DSM_data <- as.data.frame(DSM_data)
write.csv(DSM_data, "hunterValley_SoilCovariates_pH.csv", row.names = FALSE)
In the previous example the rasters we wanted to use are available data
from the ithir
package. More generally we will have the raster data we
need sitting on our computer, a USB or even on the cloud somewhere. The
steps for intersecting the soil observation data with the covariates are
the same as before, except we now need to specify the location where our
raster covariate data is located. We need not even have to load in the
rasters to memory, just point R
to where they are, and then run the
raster extract
function. This utility is obviously a very handy
feature when we are dealing with an inordinately large or large number
of rasters. The workhorse function we need is list.files
. First you
will need to download the testGrids.zip
folder, and unzip them into a directory of your choosing. Now try the
following script:
list.files(path = "~/testGrids", pattern = "\\.tif$", full.names = TRUE)
## [1] "~/AACN.tif"
## [2] "~/Elevation.tif"
## [3] "~/Hillshading.tif"
## [4] "~/Landsat_Band1.tif"
## [5] "~/Light_insolation.tif"
## [6] "~/Mid_Slope_Positon.tif"
## [7] "~/MRVBF.tif"
## [8] "~/NDVI.tif"
## [9] "~/Slope.tif"
## [10] "~/Terrain_Ruggedness_Index.tif"
## [11] "~/TWI.tif"
The parameter path
is essentially the directory location where the
raster files are sitting. If needed, we may also want to do recursive
listing into directories that are within that path directory. We want
list.files()
to return all the files (in our case) that have the
.tif extension. This criteria is set via the pattern
parameter, such
that $
at the end means that this is end of string, and but adding
\\
. ensures that you match only files with extension .tif, otherwise
it may list (if they exist), files that end in .atif as an example.

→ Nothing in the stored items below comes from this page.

(* ===== verification/HashPairs.v ===== *)
(** The traversal of a hash table: [hash_get_keys] and [hash_get_values] list
    the pairs of the map, each once, bucket by bucket. *)

From S2P Require Import Prelude Types Machine Wp StringOps StringFacts ListOps HashOps ListRep.
From S2P Require Import ListFacts ListEdit HashRep HashFacts.

Open Scope Z_scope.

(** * The pairs of a table *)

Definition bucket_pairs (o : option bucket_t) : list (bytes * bytes) :=
  match o with Some b => b_kvs b | None => [] end.

(** In the order of the traversal. *)
Definition table_pairs (tb : table) : list (bytes * bytes) := tb ≫= bucket_pairs.

Lemma pairs_snoc tb o : table_pairs (tb ++ [o]) = table_pairs tb ++ bucket_pairs o.
Proof. unfold table_pairs. rewrite bind_app. simpl. by rewrite app_nil_r. Qed.

Lemma elem_of_pairs tb kv : kv ∈ table_pairs tb ↔ ∃ i b, tb !! i = Some (Some b) ∧ kv ∈ b_kvs b.
Proof.
  unfold table_pairs. rewrite list_elem_of_bind. split.
  - intros ([b|] & Hkv & [i Hi]%list_elem_of_lookup); [by exists i, b|by apply not_elem_of_nil in Hkv].
  - intros (i & b & Hi & Hkv). exists (Some b). split; [done|]. by eapply list_elem_of_lookup_2.
Qed.

Lemma pairs_nodup w tb m n : table_rep w tb m → (n ≤ 256)%nat → NoDup (table_pairs (take n tb)).*1.
Proof.
  intros [T1 T2 _ _]. induction n as [|n IH]; intros Hn; [constructor|].
  destruct (lookup_lt_is_Some_2 tb n) as [o Ho]; [lia|].
  rewrite (take_S_r _ _ _ Ho), pairs_snoc, fmap_app. apply NoDup_app. split; [apply IH; lia|].
  destruct o as [b|]; [|split; [intros k _; apply not_elem_of_nil|constructor]].
  destruct (T2 _ _ Ho) as [_ B2 B3]. split; [|done].
  intros k ([k' v] & -> & (i & b' & Hi & Hin)%elem_of_pairs)%list_elem_of_fmap Hk.
  apply lookup_take_Some in Hi as [Hi Hlt]. pose proof (bo_slot _ _ _ (T2 _ _ Hi) k') as Hs.
  specialize (B3 _ Hk). simpl in B3. rewrite Hs in B3; [lia|]. apply list_elem_of_fmap. by exists (k', v).
Qed.

(** They are those of the map. *)
Lemma pairs_map w tb m : table_rep w tb m → table_pairs tb ≡ₚ map_to_list m.
Proof.
  intros T. apply NoDup_Permutation.
  - apply (NoDup_fmap_1 fst). rewrite <- (take_ge tb 256); [by eapply pairs_nodup|]. by rewrite (tr_length _ _ _ T).
  - apply NoDup_map_to_list.
  - intros [k v]. rewrite elem_of_map_to_list, (tr_map _ _ _ T), elem_of_pairs. split.
    + intros (i & b & Hi & Hin). exists b. split; [|done].
      rewrite (bo_slot _ _ _ (tr_bucket _ _ _ T _ _ Hi) k), Nat2Z.id; [done|].
      apply list_elem_of_fmap. by exists (k, v).
    + intros (b & Hb & Hin). by exists (Z.to_nat (slot k)), b.
Qed.

(** * The traversal *)

Section gather.
Context (w : world) (h : loc) (tb : table) (m : gmap bytes bytes) (l : loc).
Context (Hr : ready w) (HR : hash_rep w h tb m) (Hl : l ∉ tb_lists tb).
Context (Hsize : Z.of_nat (size m) < 2 ^ 32).
(** The values, or the keys. *)
Context (values : bool).

Definition part (kv : bytes * bytes) : bytes := if values then kv.2 else kv.1.
Definition pick (e v : list_entry_t) : ptr := if values then ent_value v else ent_value e.

(** The list [l] has the texts [ts], and nothing else has changed. *)
Definition gathered (ts : list bytes) (w1 : world) : Prop :=
  ∃ es, list_rep true w1 l es ts ∧ lstep ∅ ∅ {[l]} w w1 ∧ within w (ent_locs es) ∅.

Lemma gathered_hash ts w1 : gathered ts w1 → hash_rep w1 h tb m ∧ ready w1.
Proof.
  intros (es & _ & S & _). split; [|by eapply lstep_ready].
  eapply hash_rep_lstep; [done|exact S|done|set_solver..].
Qed.

Lemma gather_one ts w1 q t E :
  gathered ts w1 → str_rep w1 q t → Z.of_nat (S (length ts)) < 2 ^ 32 →
  wp (try_ (list_push (Some l) (Some q))) (λ _ w2, gathered (ts ++ [t]) w2) E w1.
Proof.
  intros (es & L & S & W) Hq Hlen. pose proof (lstep_ready _ _ _ _ _ S) as R1.
  pose proof (list_rep_length _ _ _ _ _ L) as He.
  apply wp_try. eapply wp_conseq; [apply (list_push_ok true w1 l es ts q t); [done|done|done|lia]|].
  intros r w2 (-> & n & s & Hn & Hs & L2 & S2). cbn [Z.eqb]. pose proof (lstep_next _ _ _ _ _ S).
  exists (es ++ [(n, s)]). split; [done|]. split.
  - eapply lstep_trans; [done|exact S|exact S2|apply within_empty|done|by apply within_sub].
  - rewrite ent_locs_app, ent_locs_cons, ent_locs_nil, union_empty_r_L.
    apply within_union; [done|]. apply within_fresh. lia.
Qed.

(** The part of [for_pairs] for a bucket. *)
Definition bucket_loop (b : ptr) : M unit :=
  l0 ← get_list b;
  fuel ← ents_fuel;
  loop fuel (λ ent,
    if is_null ent then mret (inr tt) else
    e ← get_ent ent;
    v ← get_ent (ent_next e);
    try_ (list_push (Some l) (pick e v));;
    mret (inl (ent_next v))) (list_head l0).

Lemma gather_bucket i b ts w1 E :
  tb !! i = Some (Some b) → gathered ts w1 → Z.of_nat (length ts + length (b_kvs b)) < 2 ^ 32 →
  wp (bucket_loop (Some (b_loc b))) (λ _ w2, gathered (ts ++ (part <$> b_kvs b)) w2) E w1.
Proof.
  intros Hb HG Hlen. destruct (gathered_hash _ _ HG) as [HR1 R1].
  destruct (tr_bucket _ _ _ (hr_table _ _ _ _ HR1) _ _ Hb) as [B1 _ _].
  pose proof (list_rep_length _ _ _ _ _ B1) as Hel. pose proof (flat_length (b_kvs b)) as Hfl.
  wp_next. eapply wp_get_list; [apply B1|]. cbn [list_head]. wp_next. apply wp_get_ents_fuel.
  pose proof (seg_size _ _ _ _ _ (lr_seg _ _ _ _ _ B1) (lr_nodup _ _ _ _ _ B1)) as Hfuel.
  eapply wp_loop with (n := length (b_kvs b)) (I := λ n x w2, ∃ e1 e2 a1 a2,
    b_ents b = e1 ++ e2 ∧ b_kvs b = a1 ++ a2 ∧ length e1 = length (flat a1) ∧ n = length a2 ∧
    x = hd_ptr e2 None ∧ gathered (ts ++ (part <$> a1)) w2).
  - intros n x w2 (e1 & e2 & a1 & a2 & He & Ha & Hl1 & -> & -> & HG2).
    rewrite Ha in Hlen. rewrite He, Ha, flat_app, !length_app in Hel. rewrite length_app in Hlen.
    destruct a2 as [|[k v] a2].
    { destruct e2 as [|[n s] e2]; simpl in Hel; [|lia]. apply wp_ret. rewrite Ha, app_nil_r. exact HG2. }
    destruct e2 as [|[n s] [|[n' s'] e2]]; simpl in Hel; [lia|lia|].
    destruct (gathered_hash _ _ HG2) as [HR2 R2].
    pose proof (tr_bucket _ _ _ (hr_table _ _ _ _ HR2) _ _ Hb) as B2.
    assert (located b k v n s n' s' e1 e2 a1 a2) as Hloc by by split.
    destruct (located_entries _ _ _ _ _ _ _ _ _ _ _ _ _ B2 Hloc) as (pv & pv' & Hn & Hn' & Hs & Hs').
    cbn [hd_ptr]. rewrite is_null_some. wp_next. eapply wp_get_ent; [exact Hn|]. cbn [ent_next].
    wp_next. eapply wp_get_ent; [exact Hn'|]. wp_next. eapply wp_conseq.
    { unfold pick. cbn [ent_value].
      replace (if values then Some s' else Some s) with (Some (if values then s' else s)) by by destruct values.
      eapply (gather_one _ _ _ (part (k, v))); [exact HG2|unfold part; by destruct values|].
      rewrite length_app, length_fmap. simpl in Hlen. lia. }
    intros [] w3 HG3. apply wp_ret. cbn [ent_next]. exists (length a2). split; [simpl; lia|].
    exists (e1 ++ [(n, s); (n', s')]), e2, (a1 ++ [(k, v)]), a2.
    split_and!; [by rewrite <- app_assoc|by rewrite <- app_assoc| |done|done|].
    + rewrite flat_app, !length_app. simpl. lia.
    + by rewrite fmap_app, app_assoc.
  - exists [], (b_ents b), [], (b_kvs b). rewrite app_nil_r. done.
  - lia.
Qed.

Lemma pairs_length : length (table_pairs tb) = size m.
Proof. rewrite (pairs_map _ _ _ (hr_table _ _ _ _ HR)). apply length_map_to_list. Qed.

Lemma pairs_prefix n o : tb !! n = Some o →
  (length (table_pairs (take n tb)) + length (bucket_pairs o) ≤ size m)%nat.
Proof.
  intros Ho. rewrite <- pairs_length, <- length_app, <- pairs_snoc, <- (take_S_r _ _ _ Ho).
  rewrite <- (take_drop (S n) tb) at 2. unfold table_pairs. rewrite bind_app, length_app. lia.
Qed.

Lemma gather_slot i w1 E :
  0 ≤ i < 256 → gathered (part <$> table_pairs (take (Z.to_nat i) tb)) w1 →
  wp (hd ← get_hash (Some h);
      b ← bucket_at hd i;
      when (negb (is_null b)) (bucket_loop b))
    (λ _ w2, gathered (part <$> table_pairs (take (Z.to_nat (i + 1)) tb)) w2) E w1.
Proof.
  intros Hi HG. destruct (gathered_hash _ _ HG) as [[Hh T] R1].
  destruct (lookup_lt_is_Some_2 tb (Z.to_nat i)) as [o Ho]; [rewrite (tr_length _ _ _ T); lia|].
  replace (Z.to_nat (i + 1)) with (S (Z.to_nat i)) by lia.
  rewrite (take_S_r _ _ _ Ho), pairs_snoc, fmap_app. pose proof (pairs_prefix _ _ Ho) as Hlen.
  wp_next. eapply wp_get_hash; [done|]. wp_next.
  unfold bucket_at, bucket_ptrs. simpl. rewrite list_lookup_fmap, Ho. apply wp_ret.
  destruct o as [b|]; cbn [fmap option_fmap option_map].
  - rewrite is_null_some. apply wp_when; [intros _|done].
    eapply gather_bucket; [exact Ho|done|]. rewrite length_fmap. simpl in Hlen. lia.
  - apply wp_when; [done|intros _]. by rewrite app_nil_r.
Qed.

Lemma for_pairs_ok w1 E :
  gathered [] w1 →
  wp (for_pairs (Some h) (λ e v, try_ (list_push (Some l) (pick e v))))
    (λ _ w2, gathered (part <$> table_pairs tb) w2) E w1.
Proof.
  intros HG. pose proof (tr_length _ _ _ (hr_table _ _ _ _ HR)) as Hlen.
  eapply wp_loop with (n := 256%nat) (I := λ n i w1, 0 ≤ i ≤ 256 ∧ Z.of_nat n = 256 - i ∧
    gathered (part <$> table_pairs (take (Z.to_nat i) tb)) w1); [|split_and!; [lia|lia|lia|exact HG]|lia].
  intros n i w2 (Hi & Hn & HG2). destruct (Z.ltb_spec i 256).
  - wp_next. eapply wp_conseq; [apply (gather_slot i w2); [lia|done]|].
    intros [] w3 HG3. apply wp_ret. exists (n - 1)%nat. split; [lia|]. by split_and!; [lia..|].
  - apply wp_ret. rewrite take_ge in HG2 by lia. done.
Qed.
End gather.

(** * The two operations *)

Section listing.
Context (w : world) (h : loc) (tb : table) (m : gmap bytes bytes).
Context (l : loc) (k : bool) (es : entries) (old : list bytes).
Context (Hr : ready w) (HR : hash_rep w h tb m) (HL : list_rep k w l es old).
Context (Hl : l ∉ tb_lists tb) (He : ent_locs es ## tb_ents tb) (Hs : str_locs es ## tb_strs tb).
Context (Hsize : Z.of_nat (size m) < 2 ^ 32).

Lemma listing_ok values E :
  wp (func (body (
    try_ (list_truncate (Some l));;
    for_pairs (Some h) (λ e v, try_ (list_push (Some l) (pick values e v))))))
    (λ r w', r = 0 ∧ ready w' ∧ hash_rep w' h tb m ∧
      ∃ es', list_rep true w' l es' (part values <$> table_pairs tb)) E w.
Proof.
  apply wp_func_body. wp_next. wp_try_call list_truncate_ok. intros r w1 (-> & L1 & S1). cbn [Z.eqb].
  pose proof (lstep_ready _ _ _ _ _ S1) as R1.
  assert (hash_rep w1 h tb m) as HR1 by (eapply hash_rep_lstep; [exact Hr|exact S1|done|set_solver..]).
  eapply wp_conseq; [apply (for_pairs_ok w1 h tb m l R1 HR1 Hl Hsize values)|].
  - exists []. split; [done|]. split; [by apply lstep_refl|]. rewrite ent_locs_nil. apply within_empty.
  - intros [] w2 HG. destruct (gathered_hash w1 h tb m l R1 HR1 Hl Hsize _ _ HG) as [HR2 R2].
    destruct HG as (es' & L2 & _). by eauto 6.
Qed.

Lemma hash_get_keys_ok E :
  wp (hash_get_keys (Some l) (Some h)) (λ r w', r = 0 ∧ ready w' ∧ hash_rep w' h tb m ∧
    ∃ es', list_rep true w' l es' (table_pairs tb).*1) E w.
Proof. exact (listing_ok false E). Qed.

Lemma hash_get_values_ok E :
  wp (hash_get_values (Some l) (Some h)) (λ r w', r = 0 ∧ ready w' ∧ hash_rep w' h tb m ∧
    ∃ es', list_rep true w' l es' (table_pairs tb).*2) E w.
Proof. exact (listing_ok true E). Qed.
End listing.

(** * A table with one bucket *)

Lemma table_rep_one w i b :
  (i < 256)%nat → bucket_ok w i b → table_rep w (<[i := Some b]> (replicate 256 None)) (list_to_map (b_kvs b)).
Proof.
  intros Hi HB. set (tb := <[i := Some b]> _).
  assert (∀ j o, tb !! j = Some o → (j = i ∧ o = Some b) ∨ (j ≠ i ∧ o = None)) as Hlook.
  { intros j o Hj. apply list_lookup_insert_Some in Hj as [(-> & -> & _)|[Hne [-> _]%lookup_replicate_1]]; auto. }
  assert (tb !! i = Some (Some b)) as Hb by (apply list_lookup_insert_eq; by rewrite length_replicate).
  split.
  - unfold tb. by rewrite length_insert, length_replicate.
  - intros j b' Hj. destruct (Hlook _ _ Hj) as [[-> [= ->]]|[_ [=]]]. done.
  - intros j1 j2 o1 o2 Hne H1 H2. unfold apart.
    destruct (Hlook _ _ H1) as [[-> ->]|[_ ->]], (Hlook _ _ H2) as [[-> ->]|[_ ->]];
      simpl; split_and!; done || apply disjoint_empty_l || apply disjoint_empty_r.
  - intros k v. rewrite <- elem_of_list_to_map by apply HB. split.
    + intros Hin. exists b. split; [|done]. rewrite (bo_slot _ _ _ HB k), Nat2Z.id; [done|].
      apply list_elem_of_fmap. by exists (k, v).
    + intros (b' & Hb' & Hin). destruct (Hlook _ _ Hb') as [[_ [= ->]]|[_ [=]]]. done.
Qed.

You may guess that any other type of pattern matching criteria could be
used to suit your own specific data. The full.names
logical parameter
is just a question of whether we want to return the full pathway address
of the raster file, in which case, we do.
All we then need to do is perform a raster stack of these individual rasters, then perform the intersection. This is really the handy feature where to perform the stack, we still need not require the loading of the rasters into the R memory. They are still on file!.
files <- list.files(path = "~/testGrids", pattern = "\\.tif$", full.names = TRUE)
# stack rasters
r1 <- raster(files[1])
for (i in 2:length(files)) {
r1 <- stack(r1, files[i])}
r1
## class : RasterStack
## dimensions : 249, 210, 52290, 11 (nrow, ncol, ncell, nlayers)
## resolution : 25, 25 (x, y)
## extent : 338422.3, 343672.3, 6364203, 6370428 (xmin, xmax, ymin, ymax)
## crs : +proj=utm +zone=56 +south +datum=WGS84 +units=m +no_defs +ellps=WGS84 +towgs84=0,0,0
## names : AACN, Elevation, Hillshading, Landsat_Band1, Light_insolation, Mid_Slope_Positon, MRVBF, NDVI, Slope, Terrain_Ruggedness_Index, TWI
## min values : 0.000000, 72.217499, 0.000677, 26.000000, 1236.662840, 0.000009, 0.000002, -0.573034, 0.001708, 0.194371, 8.224325
## max values : 106.665482, 212.632507, 32.440960, 140.000000, 1934.199950, 0.956529, 4.581594, 0.466667, 21.809752, 15.945321, 20.393652
Note that the stacking of rasters can only be possible if they are all equivalent in terms of resolution and extent. The Reprojections, resampling and rasterisation page takes you through a number of different scenarios and workflows for getting your data layers all harmonised. With the stacked rasters, we can perform the soil point data intersection as done previously.
DSM_data <- extract(r1, HV_subsoilpH, sp = 1, method = "simple")